Asked why, she said: "Because it was part of my country that I was born in and there are a lot of radical Muslim preachers in this country.
"I was in London when the July 7 (2005 bomb attacks) happened and this to me was proof for those people who have been saying we're getting ghettoisation of Muslim areas.
"I have never believed that political correctness was a reason not to say what I have experienced."
She said she had "done a lot" for Leicestershire, campaigning for the protected geographical status of Melton pork pies and Stilton.
In her book, Ms Dickson Wright praised Melton's food festival, saying "it was just everything that a good food festival should be".
She also wrote about "charming" Market Harborough, and "pleasant" Oakham.
She is signing copies of her book at Northfield Farm Christmas Fair, in Cold Overton, on Saturday.
ON THE COUNTY
In her book, Ms Dickson Wright wrote:
Melton: I first came across it at the original Melton Mowbray Food Festival, which, in the first two years, was held in the cattle market in Melton Mowbray and was to my mind without doubt the best food festival in the country.
(It had) produce from the Asian communities, in particular in Leicester, and the West Indian community, and it was just everything that a good food festival should be.
Market Harborough: A charming old town.
Rutland: Rutland is a triumph and a lesson to us all.
Oakham: A pleasant town with all the right sort of shops and bookshops and I am always happy to visit it.
I had one of the most frightening experiences of my life there.
Leicester has a very high Asian Muslim population and I found myself in an area where all the men were wearing Islamic clothing and all the women were wearing burkas and walking slightly behind them.
None of the men would talk to me when I tried to find out where I was and how to get out of there because I was an English female and they don’t talk to females they don’t know, while if the women could speak English they weren’t about to show it by having a word with me.
(She bought a map at a newsagents.) Somebody, very reluctantly, pointed to where I was and then I had to work out the rest myself.

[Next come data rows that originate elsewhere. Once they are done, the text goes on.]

Lemma progress_inv_step (a : action) (st st' : system) :
  step a st = Some st' -> wf st -> final_inv st -> progress_inv st -> progress_inv st'.
Proof.
  intros H W V P. destruct a as [r p| |e|i e].
  - cbn [step] in H. unfold scan_network_alone in H.
    destruct (negb (is_scanning (self st))); [|now inversion H; subst].
    destruct (returned (thread st)); [|discriminate].
    inversion H; subst. unfold progress_inv. cbn.
    split8; auto.
    + intros _ [X|X]; [discriminate | now apply not_has_complete_nil in X].
    + intros X. now apply not_has_complete_nil in X.
  - cbn [step] in H. inversion H; subst. unfold progress_inv in *. cbn [thread self].
    destruct (thread st) as [t|]; [|exact I].
    destruct P as (P1 & P2 & P3 & P4 & P5 & P6 & P7 & P8).
    cbn [stop_scan set_is_scanning is_scanning hosts_scanned total_hosts].
    split8; auto; discriminate.
  - thread_step H. unfold progress_inv, final_inv, wf in *. rewrite Ht in W, V, P.
    cbn [thread self].
    destruct W as (W1 & W2 & W3 & W4 & W5). destruct V as (V1 & V2 & V3).
    destruct P as (P1 & P2 & P3 & P4 & P5 & P6 & P7 & P8).
    assert (NC : match t_pc t with C_exit => True | _ => ~ has_complete (t_queue t) end).
    { destruct (t_pc t); auto; apply no_final_no_complete; exact V1. }
    destruct (t_pc t) eqn:Hpc; inv_some; cbn [before_submit mid_scan] in *;
      try (destruct (W1 eq_refl) as (F1 & F2 & F3));
      try (destruct (t_progress t) eqn:Hprog);
      cbn [t_pc t_futures t_devices t_queue t_progress with_pc with_futures with_queue
           is_scanning hosts_scanned total_hosts set_is_scanning set_partial_results
           set_hosts_scanned set_total_hosts t_ip_range mid_scan];
      rewrite ?F1, ?F3 in *.
    all: rewrite ?progress_values_app; cbn [progress_values flat_map app].
    all: rewrite ?app_nil_r.
    all: split8.
    all: try solve [auto | intros; discriminate | intros; congruence].
    all: try solve [intros _ [X|X]; [discriminate | exfalso; auto using not_has_complete_nil]].
    all: try solve [intros X; exfalso; auto using not_has_complete_nil].
    all: try solve [intros; constructor].
    all: try solve [intros; right; rewrite W4; reflexivity | intros; rewrite W4; reflexivity].
    all: try solve [intros X; apply (has_complete_snoc []) in X;
                    [now apply not_has_complete_nil in X | reflexivity]].
    all: try solve [intros X; rewrite X in *; discriminate].
    all: try solve [intros; rewrite P5; cbn [length]; f_equal; lia].
    all: try solve [rewrite P5, length_app; cbn [length]; f_equal; lia].
    all: try solve [intros X; apply Forall_app; split;
                    [apply P6; exact X | repeat constructor; cbn; discriminate]].
    all: try solve [apply Forall_app; split; [exact P4 | repeat constructor]].
    all: try solve [intros X; apply has_complete_snoc in X;
                    [exfalso; apply NC; exact X | reflexivity]].
    all: try solve [intros _ [X|X]; [discriminate|]; apply has_complete_snoc in X;
                    [exfalso; apply NC; exact X | reflexivity]].
  - apply step_worker_view in H.
    destruct H as (t & l1 & w & l2 & Ht & Hl & H).
    unfold progress_inv, final_inv, wf in *. rewrite Ht in W, V, P.
    destruct W as (W1 & W2 & W3 & W4 & W5). destruct V as (V1 & V2 & V3).
    destruct P as (P1 & P2 & P3 & P4 & P5 & P6 & P7 & P8).
    assert (Hns : settled (w_pc w) = false).
    { destruct H as [(Hp & _)|[(pc' & Hm & _)|[(h & op & Hr & _)|(Hc & _)]]];
        try (now rewrite ?Hp, ?Hr, ?Hc).
      now destruct (worker_move_source _ _ _ Hm). }
    assert (Hb : before_submit (t_pc t) = false).
    { destruct (before_submit (t_pc t)); [|reflexivity].
      destruct (W1 eq_refl) as (F1 & _). rewrite F1 in Hl. now destruct l1. }
    assert (Ha : after_shutdown (t_pc t) = false).
    { destruct (after_shutdown (t_pc t)); [|reflexivity].
      specialize (W2 eq_refl). rewrite Hl in W2. apply Forall_mid in W2. congruence. }
    assert (Hhs : 0 <= hosts_scanned (self st)).
    { destruct (t_pc t); try discriminate Hb; rewrite W4; apply count_finished_nonneg. }
    assert (Hmid : mid_scan (t_pc t) = true).
    { destruct (t_pc t); try discriminate Hb; try discriminate Ha; reflexivity. }
    assert (NC : ~ has_complete (t_queue t)).
    { destruct (t_pc t); try discriminate Ha; now apply no_final_no_complete. }
    assert (P8' : match t_pc t with
                  | C_complete1 | C_complete2 => True
                  | _ => has_complete (t_queue t)
                  end -> False).
    { destruct (t_pc t); try discriminate Ha; exact NC. }
    assert (Hlen : forall w', length (l1 ++ w' :: l2) = length (t_futures t)).
    { intros w'. rewrite Hl, !length_app. reflexivity. }
    assert (P6' : forall w', undisturbed w' ->
              is_scanning (self st) = true ->
              match t_pc t with
              | C_submit _ | C_wait _ | C_shutdown None | C_final =>
                  Forall undisturbed (l1 ++ w' :: l2)
              | _ => True
              end).
    { intros w' Hw' F. specialize (P6 F). rewrite Hl in P6.
      destruct (t_pc t) as [| | | | | | | |[x|]| | | | | |]; auto;
        eapply Forall_update; eauto. }
    assert (P7' : forall w',
              is_scanning (self st) = true ->
              match t_pc t with
              | C_wait _ | C_shutdown None | C_final =>
                  total_hosts (self st) = Z.of_nat (length (l1 ++ w' :: l2))
              | _ => True
              end).
    { intros w' F. specialize (P7 F). rewrite Hlen. exact P7. }
    assert (P5' : forall w',
              match t_pc t with
              | C_progress0 h => total_hosts (self st) = Z.of_nat (length h)
              | C_submit rest =>
                  total_hosts (self st) = Z.of_nat (length (l1 ++ w' :: l2) + length rest)
              | _ => True
              end).
    { intros w'. rewrite Hlen. exact P5. }
    destruct H as [(Hp & ->)|[(pc' & Hm & ->)|[(h & op & Hr & ->)|(Hc & ->)]]];
      cbn [thread self upd_thread t_pc t_futures t_devices t_queue t_ip_range t_progress
           is_scanning hosts_scanned total_hosts set_partial_results set_hosts_scanned].
    + split8; auto.
      * apply P5'.
      * apply P6'. split; discriminate.
      * apply P7'.
      * intros X. now apply P8' in X.
    + destruct (worker_move_target _ _ _ Hm) as (T1 & T2 & T3 & T4 & T5).
      split8; auto.
      * apply P5'.
      * intros F. apply P6'; [|exact F]. split; [|exact T3].
        intros E. apply T5 in E. congruence.
      * apply P7'.
      * intros X. now apply P8' in X.
    + split8; auto.
      * apply P5'.
      * apply P6'. split; discriminate.
      * apply P7'.
      * intros X. now apply P8' in X.
    + assert (G : t_progress t = true ->
                  progress_values (t_queue t
                                   ++ [Progress (hosts_scanned (self st) + 1)
                                                (total_hosts (self st))])
                  = range 0 (hosts_scanned (self st) + 1 + 1)).
      { intros X. rewrite progress_values_app, (P3 X (or_introl Hmid)).
        cbn [progress_values flat_map app]. now rewrite <- range_snoc by lia. }
      split8.
      * intros X. rewrite X. now apply P1.
      * intros X. rewrite X. right. now apply G.
      * intros X _. rewrite X. now apply G.
      * destruct (t_progress t); [|exact P4].
        apply Forall_app. split; [exact P4 | repeat constructor].
      * apply P5'.
      * apply P6'. split; discriminate.
      * apply P7'.
      * intros X. exfalso. apply P8'.
        destruct (t_pc t); try discriminate Ha; try discriminate Hb; auto;
          (destruct (t_progress t); [apply has_complete_snoc in X|]; auto).
Qed.
(** * second-brain: a shallow embedding of the capture / store / query pipeline

    The development follows the Python sources:
    - [ocr.py]          the capture adapter,
    - [vector_db.py]    the knowledge store adapter ([VectorDatabase]),
    - [api_backend.py]  the Flask API (module-level state and handlers),
    - [menubar_app.py]  the menu-bar host ([handle_query] and the menu
                        actions),
    - [web_ui.py]       the in-process chat UI ([WebChatUI]),
    - [main_rag.py]     the command-line script.

    Python code is effectful: it mutates dictionaries, talks to the Qdrant
    service, draws UUIDs, reads the clock and raises exceptions.  All of this
    is threaded explicitly through a state-and-exception monad.  External
    collaborators (embedding model, OCR engine, language model, UUID and clock
    sources, similarity ranking) are the fields of one record [Env]. *)

From Stdlib Require Import ZArith Lia Ascii String.
From stdpp Require Import base option list gmap strings sorting pretty.

Open Scope string_scope.
Open Scope list_scope.
Open Scope nat_scope.

(** ** Python values and strings *)

(** The values that occur in payloads and request bodies. *)
Inductive pyval :=
| VStr (s : string)
| VNum (z : Z)
| VBool (b : bool)
| VNone.

#[global] Instance pyval_eq_dec : EqDecision pyval.
Proof. solve_decision. Defined.

(** [str(e)] of a raised exception. *)
Definition exn := string.

(** *** Characters

    A Python [str] is a sequence of code points.  It is represented by the
    [string] of its UTF-8 encoding, which is also how the literals of this
    file are read.  A character is then a byte that is no continuation byte
    (10xxxxxx), with the continuation bytes that follow it. *)

Definition continuation (c : ascii) : bool :=
  let n := nat_of_ascii c in (128 <=? n) && (n <? 192).

(** Whether [s] begins in the middle of a character. *)
Definition begins_inside (s : string) : bool :=
  match s with
  | String c _ => continuation c
  | "" => false
  end.

(** [list(s)]: the characters of [s] in order, each as the bytes that encode
    it. *)
Fixpoint chars (s : string) : list string :=
  match s with
  | "" => []
  | String c r =>
      match chars r with
      | ch :: rest =>
          if begins_inside r then String c ch :: rest
          else String c "" :: ch :: rest
      | [] => [String c ""]
      end
  end.

(** ["".join(cs)] *)
Definition join (cs : list string) : string := foldr String.append "" cs.

(** [len(s)] *)
Definition len (s : string) : nat := length (chars s).
(** * Splitting and joining on one character *)
Fixpoint split_on (c : ascii) (s : string) : list string :=
  match s with
  | EmptyString => [""]
  | String a s' =>
      if chr_eqb a c then "" :: split_on c s'
      else match split_on c s' with
           | [] => [String a ""]
           | p :: ps => String a p :: ps
           end
  end.

Fixpoint join (sep : string) (l : list string) : string :=
  match l with
  | [] => ""
  | [p] => p
  | p :: ps => p +:+ sep +:+ join sep ps
  end.

Fixpoint str_mem_chr (c : ascii) (s : string) : bool :=
  match s with EmptyString => false | String a s' => chr_eqb a c || str_mem_chr c s' end.

Lemma split_on_not_nil c s : split_on c s <> [].
Proof. destruct s as [|a s]; cbn; [done|]. repeat case_match; done. Qed.

(** Joining the parts gives the string back. *)
Lemma join_split_on c s : join (str1 c) (split_on c s) = s.
Proof.
  induction s as [|a s IH]; [done|]. cbn -[str_eqb].
  pose proof (split_on_not_nil c s) as Hn.
  destruct (split_on c s) as [|p ps]; [done|].
  destruct (chr_eqb_spec a c) as [->|E]; cbn -[join].
  - change (join (str1 c) ("" :: p :: ps)) with ("" +:+ str1 c +:+ join (str1 c) (p :: ps)).
    rewrite IH. done.
  - destruct ps as [|q ps]; cbn -[join] in *; [by rewrite <- IH|].
    rewrite <- IH. done.
Qed.

Lemma split_on_no_sep c s : str_mem_chr c s = false -> split_on c s = [s].
Proof.
  induction s as [|a s IH]; cbn; [done|]. intros [-> H]%orb_false_iff. by rewrite IH.
Qed.

Lemma split_on_app c s t :
  str_mem_chr c s = false -> split_on c (s +:+ str1 c +:+ t) = s :: split_on c t.
Proof.
  induction s as [|a s IH]; cbn.
  - intros _. unfold str1. cbn. by rewrite chr_eqb_refl.
  - intros [-> H]%orb_false_iff. by rewrite IH.
Qed.

(** Splitting a joined list of separator-free parts gives the parts back. *)
Lemma split_on_join c l :
  l <> [] -> Forall (fun p => str_mem_chr c p = false) l ->
  split_on c (join (str1 c) l) = l.
Proof.
  intros Hn HF. induction HF as [|p l Hp HF IH]; [done|].
  destruct l as [|q l]; [by apply split_on_no_sep|].
  change (join (str1 c) (p :: q :: l)) with (p +:+ str1 c +:+ join (str1 c) (q :: l)).
  rewrite split_on_app by done. by rewrite IH.
Qed.

Lemma split_on_parts c s : Forall (fun p => str_mem_chr c p = false) (split_on c s).
Proof.
  induction s as [|a s IH]; cbn; [by repeat constructor|].
  destruct (chr_eqb a c) eqn:E; [by constructor|].
  destruct (split_on c s) as [|p ps]; inversion_clear IH; repeat constructor; try done; cbn;
    by rewrite E.
Qed.

(** * Prefixes, suffixes and substrings *)
Fixpoint str_drop_prefix (p s : string) : option string :=
  match p, s with
  | EmptyString, _ => Some s
  | String a p', String b s' => if chr_eqb a b then str_drop_prefix p' s' else None
  | _, _ => None
  end.
Definition has_prefix (p s : string) : bool :=
  match str_drop_prefix p s with Some _ => true | None => false end.
Fixpoint str_contains (p s : string) : bool :=
  has_prefix p s || match s with EmptyString => false | String _ s' => str_contains p s' end.

Lemma str_drop_prefix_app p s : str_drop_prefix p (p +:+ s) = Some s.
Proof.
  induction p as [|a p IH]; cbn; [done|]. by rewrite chr_eqb_refl.
Qed.
Lemma str_drop_prefix_Some p s r : str_drop_prefix p s = Some r <-> s = p +:+ r.
Proof.
  split; [|intros ->; apply str_drop_prefix_app].
  revert s. induction p as [|a p IH]; intros s; cbn; [congruence|].
  destruct s as [|b s]; [done|]. destruct (chr_eqb_spec a b) as [->|]; [|done].
  intros ->%IH. done.
Qed.

(** * Ranging over a map

    Go visits the entries of a map in an unspecified order: [enumerates l m] says that
    [l] is one order in which the loop can meet them. *)
Definition enumerates {A} (l : list (string * A)) (m : gmap string A) : Prop :=
  l ≡ₚ map_to_list m.

Lemma elem_of_enumeration {A} (l : list (string * A)) (m : gmap string A) k v :
  enumerates l m -> (k, v) ∈ l <-> m !! k = Some v.
Proof. unfold enumerates. intros ->. apply elem_of_map_to_list. Qed.

Lemma enumerates_map_to_list {A} (m : gmap string A) : enumerates (map_to_list m) m.
Proof. unfold enumerates. reflexivity. Qed.
#[export] Hint Resolve enumerates_map_to_list : core.
(** An array and an object around what their readers accept. *)
Lemma array_token t : items_token t -> token (LBRACK :: t).
Proof.
  intros (Hp & vs & f & H). split; [eauto with json|]. exists (JArr vs). apply (reads_value _ _ (S f)).
  intros x _. cbn [app]. rewrite value_S. punct.
  pose proof (H f x (le_n f) eq_refl) as Hi. rewrite <- items_skip in Hi.
  destruct f as [|f]; [done|]. rewrite items_S, skip_ws_idem in Hi.
  destruct (skip_ws (t ++ x)) as [|b r] eqn:E; [by destruct f|].
  assert (chr_eqb b RBRACK = false) as ->.
  { destruct (value f (b :: r)) as [z|] eqn:Ev; [|done].
    by destruct (value_no_close _ _ _ Ev) as (? & ? & [= -> ->] & ?). }
  rewrite <- E, items_skip. by rewrite (H (S f) x).
Qed.

Lemma object_token t : members_token t -> token (LBRACE :: t).
Proof.
  intros (Hp & ms & f & H). split; [eauto with json|]. exists (JObj ms). apply (reads_value _ _ (S f)).
  intros x _. cbn [app]. rewrite value_S. punct.
  pose proof (H f x (le_n f) eq_refl) as Hm. rewrite <- members_skip in Hm.
  destruct f as [|f]; [done|]. rewrite members_S, skip_ws_idem in Hm.
  destruct (skip_ws (t ++ x)) as [|b r] eqn:E; [done|].
  destruct (chr_eqb_spec b RBRACE) as [->|]; [discriminate Hm|].
  rewrite <- E, members_skip. by rewrite (H (S f) x).
Qed.

(** An item and what follows it. *)
Lemma items_one t v : clean t -> reads value ends_number t v -> items_token (t ++ [RBRACK]).
Proof.
  intros Hp [f H]. split; [eauto with json|]. exists [v], (S f). intros f' x Hf _.
  destruct f' as [|f']; [lia|]. rewrite <- app_assoc. cbn [app]. rewrite items_S.
  erewrite value_skip by (apply (H f); done). rewrite H by (lia || done). by punct.
Qed.
Lemma items_more t v t2 : clean t -> reads value ends_number t v -> items_token t2 ->
  items_token (t ++ COMMA :: t2).
Proof.
  intros Hp [f H] (Hp2 & vs & f2 & H2). split; [eauto with json|].
  exists (v :: vs), (S (f + f2)). intros f' x Hf _.
  destruct f' as [|f']; [lia|]. rewrite <- app_assoc. cbn [app]. rewrite items_S.
  erewrite value_skip by (apply (H f); done). rewrite H by (lia || done).
  punct. by rewrite H2 by (lia || done).
Qed.

(** The text of a member. *)
Definition member_text (k t : list ascii) : list ascii := DQ :: k ++ COLON :: t.
Lemma members_S_text f k s t x :
  (forall y, unq (k ++ y) = Some (s, y)) ->
  skip_ws (t ++ x) = t ++ x ->
  members (S f) (member_text k t ++ x) =
    match value f (t ++ x) with
    | None => None
    | Some (v, r2) =>
        let m := (of_bytes s, consumed (t ++ x) r2, v) in
        match skip_ws r2 with
        | d :: r3 =>
            if chr_eqb d COMMA then
              match members f r3 with Some (ms, r4) => Some (m :: ms, r4) | None => None end
            else if chr_eqb d RBRACE then Some ([m], r3)
            else None
        | [] => None
        end
    end.
Proof.
  intros Hk Ht. unfold member_text. rewrite members_S. punct.
  rewrite <- app_assoc. cbn [app]. rewrite Hk. punct. by rewrite Ht.
Qed.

I have many good acquaintances and even some friends among the Muslim community, yet here I was, in the heart of a city in the middle of my own country, a complete outcast and pariah.
If multiculturalism works, which I have always been rather dubious of, surely it must be multicultural and not monocultural.
However, everything has an upside and one of the results of this is that Leicester has a very good selection of Asian restaurants.
I can only hope that in generations to come there will be a merging of the cultures and not the exclusion zone that is the ghetto.